Le vitrailliste ne produit pas son propre verre. Il se fournit dans des manufactures telles que celles de Normandie ou de Lorraine.
Il réalise ensuite une maquette qui est un projet à échelle réduite et ensuite une maquette à l'échelle 1/1 qu'on appelle aussi carton.
Les peintures sont fixées à la cuisson, les morceaux de verre sont ensuite fixés dans des baguettes de plomb. Ensuite, vient l'étape des soudures puis enfin du masticage qui assure l'étanchéité du vitrail. Dans l'entre deux guerres, une nouvelle technique alliant dalles de verre et ciment a vu le jour (Anderlues, ...).
En ce qui concerne les couleurs, la grisaille apparaît en premier, réalisée à base d'oxyde de fer et de verre pilé. Le jaune d'argent apparait au XIVe siècle pour donner cette couleur jaune au verre. La sanguine apparaît dès le XVe siècle, pour teinter le verre en rouge. Les émaux apparaîtront au XVIIe siècle pour teinter localement le verre incolore.
Depuis plus de cinquante ans, le laboratoire de Recherche des Monuments historiques porte la recherche scientifique pour la conservation et la restauration du patrimoine bâti en France. En son sein, le pôle scientifique œVitrail mène sa mission de contrôle scientifique et technique aux côtés de la conservation régionale des monuments historiques et des architectes en charge des monuments.
Dans le laboratoire, la conservation des vitraux et l'altération du verre notamment sont étudiés. Le verre peut être victime d'irisation, de cratères, de croûtes uniformes (opacifiante), de fissures, de brunissement ou encore de microorganismes (algues ou lichens).
Pour connaître le verre, une machine, AGLAE, a été conçue de manière non invasive et destructrice pour l'étude de l'ADN du verre. Ce qui permet, aujourd'hui, d'en savoir plus sur la composition du verre et notamment sa datation.
La réparation des pièces de verre cassées peut être réalisée suivant plusieurs techniques dont :
- le montage Tiffany ;
- le collage par silicone neutre ;
- le collage époxy.
Il est important de protéger les vitraux à l'aide de verrières de protection, sans oublier la ventilation des vitraux (par l'intérieur de l'édifice).
Le vitrail contemporain : partage d'expériences
Etienne Tribolet a 36 ans de métier. Il parle de son métier avec beaucoup de passion et d'engagement. Durant une très grande partie de sa carrière, il a réalisé ses vitraux seul, de A à Z. Aujourd'hui, il tente l'expérience de s'associer à d'autres professionnels.
Bernard Tirtiaux réalise des vitraux depuis 1968. Il a mis en place une technique qui lui est propre : la création de parois en verre réalisées en lamelles de verre cristallin assemblées avec une colle silicone.
L'abbé Michel Teheux a financé le chantier de restauration des vitraux de la cathédrale Saint-Paul de Liège, brisés pendant la Seconde Guerre mondiale.
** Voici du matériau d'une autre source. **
(** C4, as the code has it.  For every score and every rule table none
    of whose thresholds is a NaN, the rule that [evaluate_and_enforce]
    applies is a rule of the table whose threshold the score reaches and
    whose threshold is the highest among such rules, wherever it was
    declared; in Monitor mode the call then returns [None] and changes
    nothing, in any other mode it executes the action of that rule and
    returns it when [execute_action] reports success.  When the score
    reaches no threshold (a NaN score never does) no rule is applied and
    the call returns [None], leaving the controller as it was.  Against
    the default table, 90 selects "Critical Threat Auto-Terminate"
    (Terminate), also when the table is declared in the opposite order,
    55 selects "Suspicious Alert" (Suspend), and 40 selects nothing; on a
    Linux host whose commands succeed the three calls return Terminate,
    Suspend and [None]. *)
Theorem applied_policy_highest_threshold :
  (forall host self process_data risk_score,
      numeric (policies self) ->
      match applied_policy (policies self) risk_score with
      | Some p =>
          In p (policies self) /\
          float_ge risk_score (trigger_risk_score p) = true /\
          (forall q, In q (policies self) ->
                     float_ge risk_score (trigger_risk_score q) = true ->
                     float_ge (trigger_risk_score p) (trigger_risk_score q)
                     = true) /\
          evaluate_and_enforce host process_data risk_score self
          = if String.eqb (mode self) "monitor" then (Ok None, self)
            else
              let outcome :=
                execute_action host (risk_analyzer.pid process_data) (action p)
                               (name p ++ ": " ++ description p)%string self in
              (match fst outcome with
               | Ok true => Ok (Some (action p))
               | Ok false => Ok None
               | Exception e => Exception e
               end, snd outcome)
      | None =>
          (forall q, In q (policies self) ->
                     float_ge risk_score (trigger_risk_score q) = false) /\
          evaluate_and_enforce host process_data risk_score self = (Ok None, self)
      end) /\
  (forall l, applied_policy l NaN = None) /\
  option_map (fun p => (name p, action p)) (applied_policy _init_default_policies 90)
  = Some ("Critical Threat Auto-Terminate", TERMINATE) /\
  option_map (fun p => (name p, action p))
             (applied_policy (rev _init_default_policies) 90)
  = Some ("Critical Threat Auto-Terminate", TERMINATE) /\
  option_map (fun p => (name p, action p)) (applied_policy _init_default_policies 55)
  = Some ("Suspicious Alert", SUSPEND) /\
  applied_policy _init_default_policies 40 = None /\
  fst (evaluate_and_enforce obliging_host some_process 90 enforce_linux)
  = Ok (Some TERMINATE) /\
  fst (evaluate_and_enforce obliging_host some_process 55 enforce_linux)
  = Ok (Some SUSPEND) /\
  evaluate_and_enforce obliging_host some_process 40 enforce_linux
  = (Ok None, enforce_linux).
Proof.
  split; [| split; [intros l; apply first_match_nan |];
            repeat split; vm_compute; reflexivity].
  intros host self process_data risk_score Hnum.
  pose proof (applied_policy_max (policies self) risk_score Hnum) as H.
  unfold evaluate_and_enforce, bind, read, ret.
  destruct (applied_policy (policies self) risk_score) as [p |].
  - destruct H as (Hin & Hle & Hmax).
    split; [exact Hin |]. split; [exact Hle |]. split; [exact Hmax |].
    destruct (String.eqb (mode self) "monitor"); [reflexivity |].
    cbv zeta.
    destruct (execute_action host (risk_analyzer.pid process_data) (action p)
                (name p ++ ": " ++ description p)%string self)
      as [[[] | e] self']; reflexivity.
  - split; [exact H | reflexivity].
Qed.

Lemma applied_policy_highest_threshold_witness :
  numeric (policies enforce_linux) /\
  applied_policy (policies enforce_linux) 90 = Some critical_rule /\
  (forall q, In q (policies enforce_linux) ->
             float_ge 90 (trigger_risk_score q) = true ->
             float_ge (trigger_risk_score critical_rule) (trigger_risk_score q)
             = true) /\
  evaluate_and_enforce obliging_host some_process 40 enforce_linux
  = (Ok None, enforce_linux).
Proof.
  assert (Hnum : numeric (policies enforce_linux))
    by (repeat constructor).
  split; [exact Hnum |]. split; [reflexivity |]. split.
  - exact (proj1 (proj2 (proj2
             (proj1 applied_policy_highest_threshold
                obliging_host enforce_linux some_process 90 Hnum)))).
  - exact (proj2 (proj1 applied_policy_highest_threshold
                    obliging_host enforce_linux some_process 40 Hnum)).
Defined.

(** C4 as stated fails on a table with a NaN threshold.  With the rules
    declared as 50, NaN, 85 the sort leaves the table as it is, since no
    comparison with the NaN succeeds; at score 90 the scan stops at the
    rule of 50, although the rule of 85 is in the table, is reached by
    the score and has the higher threshold.  The call suspends. *)
Lemma highest_threshold_fails_with_nan :
  sorted_reverse nan_table = nan_table /\
  applied_policy nan_table 90 = Some suspicious_rule /\
  In critical_rule nan_table /\
  float_ge 90 (trigger_risk_score critical_rule) = true /\
  float_lt (trigger_risk_score suspicious_rule)
           (trigger_risk_score critical_rule) = true /\
  float_ge (trigger_risk_score suspicious_rule)
           (trigger_risk_score critical_rule) = false /\
  fst (evaluate_and_enforce obliging_host some_process 90 nan_table_linux)
  = Ok (Some SUSPEND).
Proof.
  split; [vm_compute; reflexivity |].
  split; [vm_compute; reflexivity |].
  split; [right; right; left; reflexivity |].
  repeat split; vm_compute; reflexivity.
Qed.

(** C2.  In Monitor mode [evaluate_and_enforce] returns [None] and
    leaves the controller exactly as it was, for every host, snapshot
    and score: nothing is added to the history of invocations (no
    terminate, suspend, block-network or quarantine method is entered,
    no command is run) and nothing to the execution log.  The same
    holds for [execute_action] called directly, which returns [False]. *)
Theorem monitor_mode_invokes_nothing
    host (self : EnforcementController) process_data risk_score :
  mode self = "monitor" ->
  evaluate_and_enforce host process_data risk_score self = (Ok None, self) /\
  history (snd (evaluate_and_enforce host process_data risk_score self))
  = history self /\
  forall process_id action reason,
    execute_action host process_id action reason self = (Ok false, self).
Proof.
  intros Hmode.
  assert (E : evaluate_and_enforce host process_data risk_score self
              = (Ok None, self)).
  { unfold evaluate_and_enforce, bind, read, ret.
    destruct (applied_policy (policies self) risk_score); [| reflexivity].
    rewrite Hmode. reflexivity. }
  split; [exact E |]. split; [rewrite E; reflexivity |].
  intros process_id action reason.
  unfold execute_action, bind, read, ret. rewrite Hmode. reflexivity.
Qed.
En tout, ce sont une quinzaine de vitraux avec plus de 233 panneaux qui ont été rénovés. œLe désir de laisser une trace, certainement.
La particularité de ces vitraux ? Leurs motifs géométriques pour témoigner des changements de la société et de la liturgie où chacun est libre d'interpréter lui-même ce qu'il a envie de voir ou de lire.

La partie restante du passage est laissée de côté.